• What you should do: Filter the entries, keeping every line with the string "None".
[[ Supplied material open ]]
(** ** Directories *)

(** X12: no request creates, removes or alters a directory: after any
    handler every path is a directory exactly when it was one before, so the
    two directories set up at start-up stay in place and a flat directory
    stays flat. *)
Theorem directories_never_change md (fn name data : string) (out : option string)
    (u : N) (now : Z) (σ : fs) :
  Forall (λ σ' : fs,
            same_dirs σ σ' ∧
            (layout σ = true → layout σ' = true) ∧
            (∀ d, no_subdirs σ d = true → no_subdirs σ' d = true))
    [ (respond (upload_file name data now σ)).2;
      (respond (list_uploaded_files σ)).2;
      (respond (convert_file_by_name md fn out u now σ)).2;
      (respond (convert_file_by_name_get md fn out u now σ)).2;
      (respond (convert_file md fn data out u now σ)).2;
      (respond (download_converted_file name σ)).2;
      (respond (list_converted_files σ)).2;
      (respond (delete_converted_file name σ)).2 ].
Proof.
  assert (Hk : ∀ m : M content, keeps_dirs m →
            same_dirs σ (respond (m σ)).2 ∧
            (layout σ = true → layout (respond (m σ)).2 = true) ∧
            (∀ d, no_subdirs σ d = true → no_subdirs (respond (m σ)).2 d = true)).
  { intros m Hm. rewrite respond_snd. specialize (Hm σ). split; [done|]. split.
    - unfold layout.
      by rewrite (is_dir_same_dirs σ (m σ).2 UPLOAD_DIR),
        (is_dir_same_dirs σ (m σ).2 CONVERTED_DIR).
    - intros d. by apply no_subdirs_same_dirs. }
  constructor; [exact (Hk _ (upload_keeps_dirs name data now))|].
  constructor; [exact (Hk _ list_uploaded_keeps_dirs)|].
  constructor; [exact (Hk _ (by_name_keeps_dirs md fn out u now))|].
  constructor; [exact (Hk _ (by_name_get_keeps_dirs md fn out u now))|].
  constructor; [exact (Hk _ (convert_file_keeps_dirs md fn data out u now))|].
  constructor; [exact (Hk _ (download_keeps_dirs name))|].
  constructor; [exact (Hk _ list_converted_keeps_dirs)|].
  constructor; [exact (Hk _ (delete_keeps_dirs name))|].
  constructor.
Qed.

(** ** From upload to conversion *)

(** X13: an upload can be listed and converted. After a successful upload
    under a sanitized name [b], GET /list-uploads reports [b] with the size
    of the uploaded bytes, and a conversion by filename of the same name
    finds the file (its answer is neither 404 nor 400); when the converter
    returns for [/app/uploads/b] a non-empty text that UTF-8 can encode and
    Converted is flat, the answer is 200, Converted holds the encoded text
    under [{stem}_{token}.md], and the uploaded file is still in Uploads,
    unchanged. *)
Theorem upload_then_convert md (name data : string) (u : N) (now now' : Z) (σ : fs) :
  layout σ = true →
  exists_ σ (joinpath UPLOAD_DIR (basename name)) = false →
  let b := basename name in
  let σ1 := (respond (upload_file name data now σ)).2 in
  let r := respond (convert_file_by_name md name None u now' σ1) in
  (∃ files,
     respond (list_uploaded_files σ1) =
       ({| status := 200; body := Files files (length files) |}, σ1) ∧
     {| filename := b; size := String.length data; modified := now;
        url := "/convert-by-filename/" +:+ b |} ∈ files) ∧
  status r.1 ≠ 404 ∧ status r.1 ≠ 400 ∧
  (∀ res bytes, md σ1 (str_path (UPLOAD_DIR ++ [b])) = Returns (Some res) →
          text_content res ≠ [] → utf8_encode (text_content res) = Some bytes →
          no_subdirs σ CONVERTED_DIR = true →
          status r.1 = 200 ∧
          r.2 !! (CONVERTED_DIR ++ [stem b +:+ "_" +:+ unique_id u +:+ ".md"]) =
            Some (File bytes now') ∧
          r.2 !! (UPLOAD_DIR ++ [b]) = Some (File data now)).
Proof.
  intros Hlay Hex b σ1 r. pose proof Hlay as [Hup Hconv]%layout_dirs.
  pose proof (absent_is_segment σ UPLOAD_DIR _ regular_UPLOAD_DIR Hup
                (basename_slash_free name) Hex) as Hseg. fold b in Hseg.
  assert (Hne : name ≠ "") by (by intros ->).
  assert (Hσ1 : σ1 = <[UPLOAD_DIR ++ [b] := File data now]> σ).
  { subst σ1. by rewrite upload_fresh. }
  assert (Hfr : ∀ d p, p `prefix_of` d → d = UPLOAD_DIR ∨ d = CONVERTED_DIR →
                       σ1 !! p = σ !! p).
  { intros d p Hp Hd. rewrite Hσ1. apply lookup_insert_ne. intros <-.
    apply prefix_length in Hp. rewrite length_app in Hp. destruct Hd as [-> | ->];
      simpl in Hp; lia. }
  assert (Hup1 : is_dir σ1 UPLOAD_DIR = true).
  { rewrite <-Hup. apply is_dir_frame; [done|]. intros p Hp. eapply Hfr; eauto. }
  assert (Hconv1 : is_dir σ1 CONVERTED_DIR = true).
  { rewrite <-Hconv. apply is_dir_frame; [done|]. intros p Hp. eapply Hfr; eauto. }
  assert (Hl1 : σ1 !! (UPLOAD_DIR ++ [b]) = Some (File data now)).
  { rewrite Hσ1. apply lookup_insert_eq. }
  assert (Hst : stat_node σ1 (joinpath UPLOAD_DIR b) = Some (File data now)).
  { by rewrite stat_child. }
  assert (Hf : is_file σ1 (joinpath UPLOAD_DIR b) = true).
  { unfold is_file. by rewrite Hst. }
  pose proof (default_name_segment b u) as Hdn.
  assert (Hstatus : status r.1 = 200 ∨ status r.1 = 422 ∨ status r.1 = 500).
  { pose proof (by_name_cases md name None u now' σ1) as H. cbv zeta in H.
    fold b r in H.
    destruct H as [(_ & _ & [?|Hno])|[(_ & _ & Hno)|(_ & _ & H)]]; [done|congruence| |].
    { apply is_file_exists in Hf. congruence. }
    destruct (md σ1 _) as [msg|[res|]]; try (destruct H as [H _]; by auto).
    destruct (is_empty (text_content res)); [destruct H as [H _]; by auto|].
    destruct (open_write_text _ _ now' σ1) as [[e|[]] σ2]; [destruct H as [H _]; by auto|].
    rewrite H. by left. }
  split; [|split; [lia|split; [lia|]]].
  - unfold list_uploaded_files, try_except, respond.
    pose proof Hup1 as Hd. unfold is_dir in Hd.
    destruct (stat_node σ1 UPLOAD_DIR) as [[|st]|]; try done.
    eexists. split; [reflexivity|].
    apply list_elem_of_omap. exists (b, File data now). split; [|done].
    by apply scandir_spec.
  - intros res bytes Hmd Hnon He Hflat. subst r.
    rewrite (by_name_succeeds md name None u now' σ1 res bytes); try done.
    + cbn [fst snd status truthy]. split; [done|]. split; [apply lookup_insert_eq|].
      by rewrite lookup_insert_ne.
    + by rewrite joinpath_segment.
    + cbn [truthy]. intros st. rewrite Hσ1, lookup_insert_ne by done.
      by apply no_subdirs_spec.
Qed.

Lemma upload_then_convert_witness :
  layout fresh = true ∧
  exists_ fresh (joinpath UPLOAD_DIR (basename "docs/memo.txt")) = false ∧
  let σ1 := (respond (upload_file "docs/memo.txt" "hello" 1 fresh)).2 in
  let r := respond (convert_file_by_name echo "docs/memo.txt" None sample_uuid 9 σ1) in
  status r.1 = 200 ∧
  r.2 !! (CONVERTED_DIR ++ ["memo_12345678.md"]) = Some (File "hello" 9) ∧
  r.2 !! (UPLOAD_DIR ++ [basename "docs/memo.txt"]) = Some (File "hello" 1).
Proof.
  do 2 (split; [vm_compute; reflexivity|]).
  destruct (upload_then_convert echo "docs/memo.txt" "hello" sample_uuid 1 9 fresh)
    as (_ & _ & _ & H); [vm_compute; reflexivity..|].
  destruct (H {| text_content := latin1_decode "hello" |} "hello") as (H1 & H2 & H3);
    [vm_compute; reflexivity | discriminate | vm_compute; reflexivity
    | vm_compute; reflexivity|].
  split; [exact H1|]. split; [exact H2 | exact H3].
Defined.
[[ Supplied material closed ]]
• Solution to the exercise:
  let r := respond (convert_file_by_name md name None u now' σ1) in
  { pose proof (by_name_cases md name None u now' σ1) as H. cbv zeta in H.
    rewrite (by_name_succeeds md name None u now' σ1 res bytes); try done.
  let r := respond (convert_file_by_name echo "docs/memo.txt" None sample_uuid 9 σ1) in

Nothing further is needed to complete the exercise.